Examples of the image denoising results for Fig. 3a. a Example of a noisy image when \(\sigma =30\) (peak signal-to-noise ratio (PSNR):18.61). b Denoised image obtained by the proposed method for \(K=1\) (PSNR:25.49). c Denoised image obtained by the proposed method for \(K=5\) (PSNR:30.33)

Figure 4 shows the average computation time versus image size for \(K=1\) and \(K=5\) over 10 trials, where the noise level of AWGN was \(\sigma =15\). The computation time of our denoising methods grows approximately linearly with the increase in the image size (it dose not grow strictly linearly, because we break off the message and parameter updates according to the convergence condition).

Figure 5 shows the denoising performance of the proposed method versus various values of K for two levels of AWGN (\(\sigma =15\) and \(\sigma =30\)). We evaluated the performance of the method according to the average peak signal-to-noise ratio (PSNR) over 10 trials. The PSNR is defined as

$$\begin{aligned} \hbox {PSNR} = 10 \log _{10} \frac{255^2}{\hbox {MSE}}, \end{aligned}$$
(40)

where MSE is the mean squared error between the original noiseless image and the inferred denoised image \(\widehat{\varvec{x}}\). Figure 5 conforms that the image denoising results improve as the value of K is increased. Example of image denoising results for Fig. 3a are shown in Fig. 6 for \(K=1\) and \(K=5\), respectively.

7 Concluding Remarks

In this paper, we defined a discrete MRF model for the Bayesian image denoising problem with multiple noisy images. We proposed a fast denoising algorithm for inferring a denoised image in \(O \left( T_{{\mathrm{EM}}} T_{{\mathrm{BP}}} N L \log L \right)\)-time by using belief propagation and an EM algorithm based on our MRF model and FFT. We numerically verified the proposed denoising method using standard images. The results show that the proposed algorithm inferred the denoised image faster than previous implementation methods that use belief propagation.

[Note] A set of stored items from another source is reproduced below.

(** * NWChem output decoding ([pymatgen.io.nwchem.NwOutput])

    A shallow embedding of the output side of [src/pymatgen/io/nwchem.py]:
    the job splitter ([NwOutput.__init__]), the preamble parser
    ([_parse_preamble]), the per-job line scanner ([_parse_job]), the TDDFT
    root extractor ([parse_tddft]) and the spectrum synthesizer
    ([get_excitation_spectrum]).

    Conventions.
    - Text is [string]; a character is a 7-bit ASCII code, which is what the
      engine writes.  Bytes above 127 are treated as ordinary characters
      (neither space, digit nor word character, unchanged by case mapping).
    - A Python exception is a value [Raise e] of the result type [res].
    - The builtin [float()], the unit conversions of [pymatgen.core.units]
      and the constructors [Molecule] and [Structure] live outside this
      module: they are parameters of the development.
    - Dictionaries are [gmap]s; lists updated by index are lists with the
      Python index rules written out. *)

From Stdlib Require Import String Ascii ZArith QArith Qabs Lia Bool.
From stdpp Require Import base option list strings gmap.

Local Open Scope string_scope.
Local Open Scope list_scope.

(** ** Exceptions *)

Inductive exn := IndexError | ValueError | TypeError | KeyError.

Inductive res (A : Type) :=
| Ok (a : A)
| Raise (e : exn).
Arguments Ok {A} a.
Arguments Raise {A} e.

#[global] Instance res_ret : MRet res := fun A a => Ok a.

#[global] Instance res_bind : MBind res := fun A B f m =>
  match m with
  | Ok a => f a
  | Raise e => Raise e
  end.

Definition of_opt {A} (e : exn) (o : option A) : res A :=
  match o with
  | Some a => Ok a
  | None => Raise e
  end.

Fixpoint mapM {A B} (f : A -> res B) (l : list A) : res (list B) :=
  match l with
  | [] => Ok []
  | a :: l' => b ← f a; bs ← mapM f l'; Ok (b :: bs)
  end.

Fixpoint foldM {A S} (f : S -> A -> res S) (s : S) (l : list A) : res S :=
  match l with
  | [] => Ok s
  | a :: l' => s' ← f s a; foldM f s' l'
  end.

Definition is_ok {A} (m : res A) : bool :=
  match m with
  | Ok _ => true
  | Raise _ => false
  end.
(** X14.  [start] never throws, in any of the three variants: whatever the
    socket, the cursor source, the collaborators and the handler throw is
    caught on the way, so the promise [start] returns is never rejected
    (the callbacks [onError] and [onInfo] are taken not to throw). *)
Theorem start_never_throws :
  (∀ (opts : Firehose.FirehoseOptions) script w,
     ∃ exit w', Firehose.start opts script w = (Ok exit, w'))
  ∧ (∀ (opts : Jetstream.JetstreamOptions) script w,
       ∃ exit w', Jetstream.start opts script w = (Ok exit, w'))
  ∧ (∀ (opts : Turbostream.TurbostreamOptions) script w,
       ∃ exit w', Turbostream.start opts script w = (Ok exit, w')).
Proof.
  split; [|split]; intros opts script w.
  - apply firehose_start_returns.
  - apply jetstream_start_returns.
  - apply turbostream_start_returns.
Qed.

Lemma firehose_forAwait_Ok (opts : Firehose.FirehoseOptions) pulls finally
    (w w' : World RepoEvent Event) :
  Firehose.forAwait opts pulls finally w = (Ok (), w') →
  w_aborted w' = false.
Proof.
  revert w. induction pulls as [|[chunk|] rest IH]; intros w;
    destruct (w_aborted w) eqn:Hab;
    try (by rewrite forAwait_aborted).
  - cbn [Firehose.forAwait]. rewrite run_bind. unfold signalAborted.
    rewrite Hab. destruct finally; [done|]. by intros [= <-].
  - rewrite forAwait_frame by done.
    destruct (firehoseTurn opts chunk w) as [[[]|?] w1]; [apply IH|done].
  - by rewrite forAwait_destroy.
Qed.

Lemma firehose_start_resolved (opts : Firehose.FirehoseOptions)
    (script : list (Connection FrameChunk)) (w w' : World RepoEvent Event) :
  Firehose.start opts script w = (Ok Returned, w') →
  w_aborted w' = true →
  w_destroyResolved w' = true.
Proof.
  revert w. induction script as [|conn later IH]; intros w; cbn; [done|].
  rewrite run_tryCatch, run_bind.
  destruct (Firehose.getUrl opts w) as [[url|err] w0].
  - rewrite run_bind.
    destruct (Firehose.forAwait opts (conn_pulls conn) (conn_end conn) w0)
      as [[[]|err] w1] eqn:Hloop.
    + run_step. intros [= <-] Hab.
      apply firehose_forAwait_Ok in Hloop. congruence.
    + destruct (isAbortError err); run_step.
      * by intros [= <-].
      * apply IH.
  - destruct (isAbortError err); run_step.
    + by intros [= <-].
    + apply IH.
Qed.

We believe that the proposed method is the most fastest implementation of an image denoising algorithm based on a discrete MRF model that uses belief propagation and an EM algorithm. However, the method cannot yet be used for real-time processing. Therefore, we need to seek a further effective fast approximate method that preserves the restoration quality for the discrete MRF model. In our experiment, we adopted the quadratic function as the form of function \(\phi (x)\). However, the proposed method is not restricted to the quadratic function: we can apply it to other types of the function \(\phi (x)\), such as the Huber prior [15] and generalized sparse prior [16]. Moreover, because it can be used in any discrete MRF with \(\phi ( x_i - x_j )\) potential for \(ij \in E\) interaction, it is expected that the proposed method is applicable to not only image denoising but also other inference problems such as sparse modeling [17, 18]. We intend to develop the method in these directions.